Kepala iklim PBB Patricia Espinosa memperingatkan bahwa konferensi iklim dunia COP26, yang akan berlangsung minggu depan di Glasgow, bisa saja gagal. Ketua konferensi, Menteri Inggris Alok Sharma dan Anggota Parlemen Eropa asal Belanda Bas Eickhout (GroenLinks) juga khawatir bahwa akan sangat sulit mencapai kesepakatan global.
Pada konferensi di Glasgow, semua negara harus menunjukkan apa yang akan mereka lakukan untuk melawan pemanasan global, seperti yang mereka sepakati pada 2015 di Paris.
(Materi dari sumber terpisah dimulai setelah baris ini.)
Lemma py_split_one_line (s : string) :
  one_line s = true -> py_split newline s = [s].
Proof.
  induction s as [|c s IH]; cbn [one_line py_split]; [reflexivity|].
  intros H. apply andb_true_iff in H as [Hc Hs].
  apply negb_true_iff in Hc. rewrite Hc, (IH Hs). reflexivity.
Qed.

Lemma py_split_after_newline (a line : string) :
  exists h t,
    py_split newline (a ++ String newline line)
    = ((h :: t) ++ py_split newline line)%list.
Proof.
  induction a as [|c a (h & t & IH)]; cbn [append py_split].
  - exists EmptyString, []. now rewrite Ascii.eqb_refl.
  - rewrite IH. destruct (Ascii.eqb c newline).
    + now exists EmptyString, (h :: t).
    + now exists (String c h), t.
Qed.

Lemma py_last_app {A : Type} (l : list A) (x : A) : py_last (l ++ [x]) = inr x.
Proof. unfold py_last. now rewrite rev_app_distr. Qed.

Lemma last_line_core (head line trail : string) :
  head = EmptyString \/ (exists pre, head = pre ++ String newline EmptyString) ->
  one_line line = true -> line <> EmptyString ->
  lstrip_with is_space line = line -> rstrip_with is_space line = line ->
  all_space trail = true ->
  last_line (head ++ line ++ trail) = inr line.
Proof.
  intros Hhead Hone Hne Hl Hr Htrail. unfold last_line, py_strip.
  rewrite (lstrip_with_append_keep is_space head (line ++ trail))
    by now apply lstrip_with_append_fixed.
  rewrite rstrip_with_tail by assumption.
  assert (Hshape : lstrip_with is_space head = EmptyString
                   \/ exists a', lstrip_with is_space head
                                 = a' ++ String newline EmptyString).
  { destruct Hhead as [->|[pre ->]]; [now left | apply lstrip_with_before]. }
  destruct Hshape as [->|[a' ->]].
  - cbn [append]. rewrite py_split_one_line by assumption. reflexivity.
  - rewrite append_assoc. cbn [append].
    destruct (py_split_after_newline a' line) as (h & t & ->).
    rewrite py_split_one_line by assumption. apply py_last_app.
Qed.

(** X18: the text handed to [json.loads] is the last line of the output
    that is not blank.  For a one-line text [line] without white space at
    its ends, whatever was printed on earlier lines and whatever white
    space follows are ignored: the output parses as [line] alone does. *)
Theorem X18_last_line_is_parsed env pre line trail :
  one_line line = true -> line <> EmptyString ->
  lstrip_with is_space line = line -> rstrip_with is_space line = line ->
  all_space trail = true ->
  last_line (pre ++ String newline (line ++ trail)) = inr line
  /\ last_line (line ++ trail) = inr line
  /\ metadata_duration env (pre ++ String newline (line ++ trail))
     = metadata_duration env line.
Proof.
  intros Hone Hne Hl Hr Htrail.
  assert (H1 : last_line (pre ++ String newline (line ++ trail)) = inr line).
  { change (pre ++ String newline (line ++ trail))
      with (pre ++ String newline EmptyString ++ line ++ trail).
    rewrite <- append_assoc.
    apply last_line_core; auto. right. now exists pre. }
  assert (H2 : last_line (line ++ trail) = inr line).
  { apply (last_line_core EmptyString); auto. }
  assert (H3 : last_line line = inr line).
  { rewrite <- (append_empty_r line) at 1.
    apply (last_line_core EmptyString); auto. }
  repeat split; [exact H1 | exact H2 |].
  unfold metadata_duration. now rewrite H1, H3.
Qed.

Lemma X18_last_line_is_parsed_witness :
  last_line ("[youtube] Extracting URL" ++ String newline
               (Sample.record "212" ++ String newline EmptyString))
  = inr (Sample.record "212").
Proof.
  apply (X18_last_line_is_parsed Sample.good_env "[youtube] Extracting URL"
           (Sample.record "212") (String newline EmptyString));
    solve [reflexivity | discriminate].
Defined.

(** ** The storage endpoint *)

Lemma rstrip_slash_fixed (s : string) :
  py_endswith s "/" = false -> rstrip_slash s = s.
Proof.
  intros H. rewrite py_endswith_char in H.
  unfold rstrip_slash, rstrip_with.
  destruct (string_rev s) as [|c r] eqn:E.
  - cbn. now apply string_rev_empty_inv in E.
  - cbn [lstrip_with].
    destruct (Ascii.eqb_spec c "/"%char) as [->|Hc].
    + cbn in H. now destruct r.
    + rewrite <- E. apply string_rev_involutive.
Qed.

(** X19: the endpoint the storage client is built with, which is also the
    prefix of the sourceUrl, is the configured endpoint without its
    trailing slashes, all of them: it never ends in "/", stripping it
    again changes nothing, and an endpoint configured without a trailing
    slash is used as it is. *)
Theorem X19_client_endpoint cfg :
  (exists k, MINIO_ENDPOINT cfg
             = endpoint_url (get_s3_client cfg) ++ copies k "/"%char)
  /\ py_endswith (endpoint_url (get_s3_client cfg)) "/" = false
  /\ rstrip_slash (endpoint_url (get_s3_client cfg))
     = endpoint_url (get_s3_client cfg)
  /\ (py_endswith (MINIO_ENDPOINT cfg) "/" = false ->
      endpoint_url (get_s3_client cfg) = MINIO_ENDPOINT cfg).
Proof.
  cbn [get_s3_client endpoint_url].
  destruct (rstrip_slash_spec (MINIO_ENDPOINT cfg)) as [k [H1 H2]].
  split; [now exists k|]. split; [exact H2|].
  split; [now apply rstrip_slash_fixed | apply rstrip_slash_fixed].
Qed.

Lemma X19_client_endpoint_witness :
  endpoint_url
    (get_s3_client {| MINIO_ENDPOINT := "http://localhost:9000";
                      MINIO_ACCESS_KEY := "minioadmin";
                      MINIO_SECRET_KEY := "minioadmin";
                      MINIO_BUCKET := "source";
                      API_SECRET := EmptyString |})
  = "http://localhost:9000".
Proof.
  apply (proj2 (proj2 (proj2
           (X19_client_endpoint
              {| MINIO_ENDPOINT := "http://localhost:9000";
                 MINIO_ACCESS_KEY := "minioadmin";
                 MINIO_SECRET_KEY := "minioadmin";
                 MINIO_BUCKET := "source";
                 API_SECRET := EmptyString |})))).
  reflexivity.
Defined.

(** ** The route table, once more *)

(** X20: the view [health] is called for GET and for HEAD on the path
    /health, and for no other request line. *)
Theorem X20_routes (m : Method) (p : string) :
  dispatch m p = View health <-> p = "/health" /\ (m = GET \/ m = HEAD).
Proof.
  unfold dispatch, url_map. cbn [dispatch_in].
  destruct (String.eqb_spec "/health" p) as [E|E].
  - subst p. split.
    + destruct m; cbn; intros H; try discriminate H; auto.
    + intros [_ [->| ->]]; reflexivity.
  - destruct (String.eqb_spec "/api/download" p) as [E'|E'].
    + subst p. split; [destruct m; discriminate | intros [H _]; discriminate H].
    + split; [discriminate | intros [H _]; congruence].
Qed.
Para penghasil polusi besar seperti Cina dan India hingga kini belum mengajukan rencana, sementara AS dan Uni Eropa sudah mendesak langkah yang lebih jauh lagi.
Sejak perjanjian bersejarah Paris, banyak hal telah berubah selama beberapa tahun terakhir. Kekeringan, kebakaran, dan banjir semakin sering memperlihatkan dampak kenaikan suhu global kepada dunia. Para pemuda pendukung iklim di banyak negara turun ke jalan untuk mendesak para politisi agar bersikap lebih urgensi.
Industri dan dunia usaha di beberapa negara tampaknya kini mulai mengarahkan kebijakan menuju ekonomi netral karbon. Dalam Perjanjian Hijau ambisius Eropa, pengurangan emisi CO2 sebesar 55% (pada 2030) dan netralitas iklim penuh (pada 2050) telah diatur secara hukum. Namun masih menjadi pertanyaan apakah itu cukup untuk mencegah kenaikan suhu di atas 2°.
Berdasarkan rencana yang ada saat ini, dunia diperkirakan akan mengalam pemanasan sebesar 2,7 derajat menurut laporan terbaru PBB, dengan konsekuensi yang sangat buruk. "Itu berarti lebih sedikit makanan, kemungkinan krisis pangan. Itu akan membuat jauh lebih banyak orang rentan terhadap kondisi menyedihkan, kelompok teroris dan kekerasan," ujar utusan PBB tersebut.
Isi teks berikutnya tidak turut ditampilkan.